ACTIVITY: Would you please return the lines of the entries below starting at the line that has "between two consecutive" and ending at the line that has "p → (j < String.length p)%nat →", both included, exactly as they are?

═══ LISTED RECORDS ═══

(** When gold and predictions hold the same triples, and there is one,
    every row of the table has FP = 0 and FN = 0, its TP is the number of
    gold spans of its label, and the report row of that label has
    precision, recall and F1 equal to 1. *)
Theorem same_triples_perfect_scores gold pred :
  gold ++ pred ≠ [] →
  (∀ t, t ∈ gold ↔ t ∈ pred) →
  ∃ rep, evaluate_spans gold pred = Ok rep
    ∧ Forall (λ row,
        row_TP row = label_count (row_label row) gold
        ∧ row_FP row = 0 ∧ row_FN row = 0
        ∧ ∃ prf, report_row rep (row_label row) = Some prf
            ∧ sklearn.precision prf = 1%Q
            ∧ sklearn.recall prf = 1%Q
            ∧ sklearn.f1_score prf = 1%Q)
      (rep_summary rep).
Proof.
  intros Hne Hsame.
  destruct (evaluate_spans_report gold pred Hne)
    as (rep & Hrep & _ & Hls & _ & Hsm & Hcr).
  exists rep. split; [done|]. rewrite Hsm, Hls.
  apply Forall_fmap, Forall_forall. intros L HinL.
  pose proof HinL as [HL HLy]%real_labels_elem.
  destruct (class_counts gold pred L HL) as (Hdiag & Hcol & Hrow).
  destruct (table_row_counts gold pred L HL) as (HTP & HFP & HFN).
  pose proof (label_count_gold_split gold pred L) as Hsplit.
  assert (label_count L (filter (λ p, p ∉ gold) pred) = 0) as Hfp.
  { unfold label_count. rewrite list_filter_filter, length_filter_none;
      [done|]. intros p Hp [_ Hn]. by apply Hn, Hsame. }
  assert (label_count L (filter (λ g, g ∉ pred) gold) = 0) as Hfn.
  { unfold label_count. rewrite list_filter_filter, length_filter_none;
      [done|]. intros g Hg [_ Hn]. by apply Hn, Hsame. }
  assert (0 < label_count L gold) as Hpos.
  { destruct (y_label_origin gold pred L HL HLy) as (sp & Hsp & Hlbl).
    apply (label_count_pos L gold sp); [|done].
    apply elem_of_app in Hsp as [?|?]; [done | by apply Hsame]. }
  simpl in *. rewrite HFP, HFN, HTP, Hfp, Hfn.
  split; [lia|]. split; [done|]. split; [done|].
  exists (sklearn.class_row (build_y gold pred).1 (build_y gold pred).2 L).
  split.
  { apply (report_row_lookup rep _ _ L Hcr). by apply unique_labels_elem. }
  unfold sklearn.class_row. simpl.
  rewrite HTP, Hcol, Hrow, Hfp.
  replace (found_count L gold pred) with (label_count L gold) by lia.
  rewrite Z.add_0_r, !ratio_same by done. done.
Qed.

End report_rows.

(** ** The text of the document *)

Section docx_properties.
Implicit Types (ps : list string) (p s t : string).

Lemma string_length_app s t :
  String.length (s +:+ t) = (String.length s + String.length t)%nat.
Proof. induction s as [|c s IH]; simpl; [done | by rewrite IH]. Qed.

Lemma substring_prefix s t :
  String.substring 0 (String.length s) (s +:+ t) = s.
Proof.
  induction s as [|c s IH]; simpl.
  - by destruct t.
  - by rewrite IH.
Qed.

Lemma substring_all s : String.substring 0 (String.length s) s = s.
Proof. induction s as [|c s IH]; simpl; [done | by rewrite IH]. Qed.

Lemma substring_skip s t (n m : nat) :
  String.substring (String.length s + n) m (s +:+ t)
  = String.substring n m t.
Proof. induction s as [|c s IH]; simpl; [done | by rewrite IH]. Qed.

Lemma text_from_docx_cons p ps :
  ps ≠ [] →
  text_from_docx (p :: ps) = p +:+ line_feed +:+ text_from_docx ps.
Proof. intros Hne. unfold text_from_docx. simpl. by destruct ps. Qed.

Lemma text_from_docx_length ps :
  String.length (text_from_docx ps)
  = (sum_list (String.length <$> ps) + (length ps - 1))%nat.
Proof.
  induction ps as [|p ps IH]; [done|].
  destruct ps as [|q ps].
  - unfold text_from_docx. simpl. lia.
  - rewrite text_from_docx_cons by done.
    rewrite !string_length_app, IH. simpl. lia.
Qed.

Lemma get_app_l s t (j : nat) :
  (j < String.length s)%nat → String.get j (s +:+ t) = String.get j s.
Proof. intros Hj. symmetry. by apply String.append_correct1. Qed.

Lemma get_app_r s t (j : nat) :
  String.get (String.length s + j) (s +:+ t) = String.get j t.
Proof. rewrite Nat.add_comm. symmetry. apply String.append_correct2. Qed.

Lemma paragraph_start_0 ps : paragraph_start ps 0 = 0%nat.
Proof. done. Qed.

Lemma paragraph_start_S p ps (i : nat) :
  paragraph_start (p :: ps) (S i)
  = (String.length p + S (paragraph_start ps i))%nat.
Proof. unfold paragraph_start. csimpl. lia. Qed.

Lemma text_from_docx_get ps (i : nat) p :
  ps !! i = Some p →
  (∀ j, (j < String.length p)%nat →
     String.get (paragraph_start ps i + j) (text_from_docx ps)
     = String.get j p)
  ∧ ((S i < length ps)%nat →
     String.get (paragraph_start ps i + String.length p) (text_from_docx ps)
     = Some (Ascii.ascii_of_nat 10)).
Proof.
  revert i. induction ps as [|q ps IH]; intros i Hi; [done|].
  destruct ps as [|q' ps].
  { destruct i as [|i]; [|done]. simpl in Hi. simplify_eq.
    split; [done|]. simpl. lia. }
  rewrite text_from_docx_cons by done.
  destruct i as [|i]; simpl in Hi.
  - simplify_eq. rewrite paragraph_start_0. simpl. split.
    + intros j Hj. by apply get_app_l.
    + intros _. rewrite <- (Nat.add_0_r (String.length p)).
      by rewrite get_app_r.
  - destruct (IH i Hi) as [Hchars Hfeed].
    rewrite paragraph_start_S. split.
    + intros j Hj. rewrite <- Nat.add_assoc, get_app_r. simpl.
      by apply Hchars.
    + intros Hlen. rewrite <- Nat.add_assoc, get_app_r. simpl.
      apply Hfeed. simpl in *. lia.
Qed.

Lemma text_from_docx_cover ps (k : nat) :
  (k < String.length (text_from_docx ps))%nat →
  ∃ i p, ps !! i = Some p
    ∧ (paragraph_start ps i ≤ k)%nat
    ∧ ((k < paragraph_start ps i + String.length p)%nat
       ∨ (k = paragraph_start ps i + String.length p)%nat
         ∧ (S i < length ps)%nat).
Proof.
  revert k. induction ps as [|q ps IH]; intros k Hk.
  { simpl in Hk. lia. }
  destruct ps as [|q' ps].
  { exists 0%nat, q. split; [done|]. rewrite paragraph_start_0.
    split; [lia|]. left. unfold text_from_docx in Hk. simpl in *. lia. }
  rewrite text_from_docx_cons in Hk by done.
  rewrite !string_length_app in Hk. simpl in Hk.
  destruct (decide (k ≤ String.length q)%nat) as [Hle|Hgt].
  - exists 0%nat, q. split; [done|]. rewrite paragraph_start_0.
    split; [lia|]. simpl. lia.
  - destruct (IH (k - String.length q - 1)%nat) as (i & p & Hi & Hlo & Hhi);
      [lia|].
    exists (S i), p. split; [done|]. rewrite paragraph_start_S.
    split; [lia|]. simpl in *. lia.
Qed.

(** The extracted text is the paragraphs in order with one line feed
    between two consecutive paragraphs: none before the first, none after
    the last, none for an empty document.  Character [j] of paragraph [i]
    stands at offset [paragraph_start ps i + j]; the character after a
    paragraph that is not the last is a line feed; every position of the
    text is one of these; and the text is as long as the paragraphs
    together plus one per paragraph after the first. *)
Theorem text_from_docx_layout ps :
  String.length (text_from_docx ps)
  = (sum_list (String.length <$> ps) + (length ps - 1))%nat
  ∧ (∀ i p j, ps !! i = Some p → (j < String.length p)%nat →
       String.get (paragraph_start ps i + j) (text_from_docx ps)
       = String.get j p)
  ∧ (∀ i p, ps !! i = Some p → (S i < length ps)%nat →
       String.get (paragraph_start ps i + String.length p)
                  (text_from_docx ps)
       = Some (Ascii.ascii_of_nat 10))
  ∧ (∀ k, (k < String.length (text_from_docx ps))%nat →
       ∃ i p, ps !! i = Some p
         ∧ (paragraph_start ps i ≤ k)%nat
         ∧ ((k < paragraph_start ps i + String.length p)%nat
            ∨ (k = paragraph_start ps i + String.length p)%nat
              ∧ (S i < length ps)%nat)).
Proof.
  split; [apply text_from_docx_length|]. split; [|split].
  - intros i p j Hi Hj. by apply (text_from_docx_get ps i p Hi).
  - intros i p Hi Hlen. by apply (text_from_docx_get ps i p Hi).
  - apply text_from_docx_cover.
Qed.

(** Offsets are stable: paragraph [i] of the document is the slice of the
    extracted text that starts at the sum of the lengths of the earlier
    paragraphs plus one per earlier paragraph, and the next paragraph
    starts one character after its end. *)
Theorem paragraph_slice ps (i : nat) p :
  ps !! i = Some p →
  py_slice (text_from_docx ps) (paragraph_start ps i)
           (paragraph_start ps i + String.length p) = p
  ∧ paragraph_start ps (S i)
    = (paragraph_start ps i + String.length p + 1)%nat.
Proof.
  unfold py_slice, paragraph_start. revert i.
  induction ps as [|q ps IH]; intros i Hi; [done|].
  destruct i as [|i]; simpl in Hi.
  - simplify_eq. simpl. split; [|lia].
    rewrite Nat.sub_0_r.
    destruct ps as [|q' ps].
    + unfold text_from_docx. simpl. apply substring_all.
    + rewrite text_from_docx_cons by done. apply substring_prefix.
  - assert (ps ≠ []) as Hne by (by destruct ps).
    destruct (IH i Hi) as [Hslice Hnext].
    rewrite text_from_docx_cons by done. split.
    + csimpl.
      replace (S (String.length q
                  + sum_list ((λ p0, S (String.length p0)) <$> take i ps)))
        with (String.length q
              + S (sum_list ((λ p0, S (String.length p0)) <$> take i ps)))%nat
        by lia.
      rewrite substring_skip. simpl.
      etrans; [|exact Hslice]. f_equal. lia.
    + csimpl. csimpl in Hnext. rewrite Hnext. lia.
Qed.

End docx_properties.

(** ** Failures of the script *)

Lemma evaluate_records_raises (nlp : string → list (Z * Z * string))
    (text : string) (recs : list JSON.record) (e : exn) :
  evaluate_records nlp text recs = Some (Raise e) →
  e = ValueError ∨ e = TypeError.
Proof.
  unfold evaluate_records.
  destruct (res_mapM hash_record recs) as [triples|e1] eqn:Hun.
  - destruct (mapM str_label triples) as [gold|]; simpl; [|done].
    intros [= Hev]. left. by apply evaluate_spans_Raise in Hev as [-> _].
  - intros [= <-]. by apply hash_records_raise in Hun.
Qed.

═══

OUTPUT OF THE TASK:
    between two consecutive paragraphs: none before the first, none after
    the last, none for an empty document.  Character [j] of paragraph [i]
    stands at offset [paragraph_start ps i + j]; the character after a
    paragraph that is not the last is a line feed; every position of the
    text is one of these; and the text is as long as the paragraphs
    together plus one per paragraph after the first. *)
Theorem text_from_docx_layout ps :
  String.length (text_from_docx ps)
  = (sum_list (String.length <$> ps) + (length ps - 1))%nat
  ∧ (∀ i p j, ps !! i = Some p → (j < String.length p)%nat →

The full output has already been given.